Copy word for word, please, the lines of the entries below running from the one containing "intros c c'" to the one containing "r ws).2 UnchangedDocuments", both ends included.

::: DATA SHOWN :::

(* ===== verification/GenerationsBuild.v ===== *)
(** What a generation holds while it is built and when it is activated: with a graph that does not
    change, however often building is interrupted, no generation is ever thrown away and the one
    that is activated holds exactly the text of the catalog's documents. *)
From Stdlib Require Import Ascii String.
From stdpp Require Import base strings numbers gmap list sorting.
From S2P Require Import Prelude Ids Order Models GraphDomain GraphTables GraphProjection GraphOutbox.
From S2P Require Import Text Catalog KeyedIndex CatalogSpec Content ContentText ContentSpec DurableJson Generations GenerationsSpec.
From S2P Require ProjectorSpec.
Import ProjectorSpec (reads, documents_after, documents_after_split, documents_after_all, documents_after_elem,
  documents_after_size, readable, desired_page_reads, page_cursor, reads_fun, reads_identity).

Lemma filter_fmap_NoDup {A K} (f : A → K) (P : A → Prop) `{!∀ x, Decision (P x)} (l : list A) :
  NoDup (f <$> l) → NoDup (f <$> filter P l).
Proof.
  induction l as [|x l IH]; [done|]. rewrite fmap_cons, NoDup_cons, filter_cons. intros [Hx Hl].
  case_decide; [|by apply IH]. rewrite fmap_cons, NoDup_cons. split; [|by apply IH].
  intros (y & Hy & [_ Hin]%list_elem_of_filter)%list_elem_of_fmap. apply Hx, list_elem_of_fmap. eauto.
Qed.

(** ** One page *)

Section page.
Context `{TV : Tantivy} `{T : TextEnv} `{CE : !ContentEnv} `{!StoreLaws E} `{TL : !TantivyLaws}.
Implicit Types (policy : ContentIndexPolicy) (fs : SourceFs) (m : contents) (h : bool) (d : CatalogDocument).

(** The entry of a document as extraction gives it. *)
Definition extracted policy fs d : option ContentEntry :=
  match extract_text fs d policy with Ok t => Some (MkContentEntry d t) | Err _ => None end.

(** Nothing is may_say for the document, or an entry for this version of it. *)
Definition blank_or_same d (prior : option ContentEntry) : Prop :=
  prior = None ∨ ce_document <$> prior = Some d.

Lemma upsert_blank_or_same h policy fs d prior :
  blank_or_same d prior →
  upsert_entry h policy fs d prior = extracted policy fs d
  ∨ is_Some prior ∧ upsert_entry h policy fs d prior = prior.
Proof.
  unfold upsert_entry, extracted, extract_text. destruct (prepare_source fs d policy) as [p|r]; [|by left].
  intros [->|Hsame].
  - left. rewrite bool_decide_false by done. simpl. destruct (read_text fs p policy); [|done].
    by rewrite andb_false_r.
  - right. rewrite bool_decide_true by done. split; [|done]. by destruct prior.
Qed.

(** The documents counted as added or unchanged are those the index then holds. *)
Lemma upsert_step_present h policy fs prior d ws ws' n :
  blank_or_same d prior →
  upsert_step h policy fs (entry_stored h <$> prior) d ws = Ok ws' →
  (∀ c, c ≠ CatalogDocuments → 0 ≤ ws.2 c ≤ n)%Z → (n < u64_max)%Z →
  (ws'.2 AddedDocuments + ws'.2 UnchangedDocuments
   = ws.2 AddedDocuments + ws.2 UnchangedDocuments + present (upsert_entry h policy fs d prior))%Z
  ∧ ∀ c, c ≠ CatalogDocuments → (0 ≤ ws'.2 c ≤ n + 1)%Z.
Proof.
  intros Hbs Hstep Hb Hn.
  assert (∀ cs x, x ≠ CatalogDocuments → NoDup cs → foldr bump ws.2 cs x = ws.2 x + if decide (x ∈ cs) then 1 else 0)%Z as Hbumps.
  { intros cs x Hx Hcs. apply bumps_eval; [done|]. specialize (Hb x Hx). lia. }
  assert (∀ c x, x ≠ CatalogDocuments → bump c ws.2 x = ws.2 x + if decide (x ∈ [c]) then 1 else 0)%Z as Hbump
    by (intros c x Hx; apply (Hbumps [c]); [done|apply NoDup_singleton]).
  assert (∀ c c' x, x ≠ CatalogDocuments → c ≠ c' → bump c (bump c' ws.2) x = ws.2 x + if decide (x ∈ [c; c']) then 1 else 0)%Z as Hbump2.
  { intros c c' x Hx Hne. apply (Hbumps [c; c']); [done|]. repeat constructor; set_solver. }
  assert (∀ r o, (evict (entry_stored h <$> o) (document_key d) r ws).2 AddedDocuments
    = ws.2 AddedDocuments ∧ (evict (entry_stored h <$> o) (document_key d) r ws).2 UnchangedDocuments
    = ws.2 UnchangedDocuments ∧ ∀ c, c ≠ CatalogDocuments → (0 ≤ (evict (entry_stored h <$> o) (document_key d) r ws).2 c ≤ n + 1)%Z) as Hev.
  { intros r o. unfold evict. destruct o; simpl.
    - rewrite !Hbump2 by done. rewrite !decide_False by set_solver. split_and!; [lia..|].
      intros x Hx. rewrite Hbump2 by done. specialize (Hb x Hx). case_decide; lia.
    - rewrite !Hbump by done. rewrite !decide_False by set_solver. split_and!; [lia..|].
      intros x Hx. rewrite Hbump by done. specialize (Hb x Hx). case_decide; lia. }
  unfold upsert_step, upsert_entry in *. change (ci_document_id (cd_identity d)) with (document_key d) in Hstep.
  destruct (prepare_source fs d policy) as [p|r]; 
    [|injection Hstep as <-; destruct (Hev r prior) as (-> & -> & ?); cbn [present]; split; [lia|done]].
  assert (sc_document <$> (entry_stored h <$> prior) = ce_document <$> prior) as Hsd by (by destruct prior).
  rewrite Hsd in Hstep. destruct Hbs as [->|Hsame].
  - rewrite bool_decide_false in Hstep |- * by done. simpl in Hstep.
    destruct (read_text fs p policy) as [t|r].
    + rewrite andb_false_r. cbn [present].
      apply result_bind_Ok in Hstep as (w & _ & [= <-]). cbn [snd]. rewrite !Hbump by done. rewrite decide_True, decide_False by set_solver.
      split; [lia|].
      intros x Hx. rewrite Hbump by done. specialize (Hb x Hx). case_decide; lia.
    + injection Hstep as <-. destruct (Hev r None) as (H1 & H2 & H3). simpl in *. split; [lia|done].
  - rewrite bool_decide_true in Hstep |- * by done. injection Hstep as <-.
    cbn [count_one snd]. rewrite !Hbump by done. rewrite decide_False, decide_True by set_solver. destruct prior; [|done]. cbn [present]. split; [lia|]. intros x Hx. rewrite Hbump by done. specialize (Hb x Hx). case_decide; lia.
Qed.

:::

> **COMPLETED EXERCISE**:
  { intros c c' x Hx Hne. apply (Hbumps [c; c']); [done|]. repeat constructor; set_solver. }
  assert (∀ r o, (evict (entry_stored h <$> o) (document_key d) r ws).2 AddedDocuments
    = ws.2 AddedDocuments ∧ (evict (entry_stored h <$> o) (document_key d) r ws).2 UnchangedDocuments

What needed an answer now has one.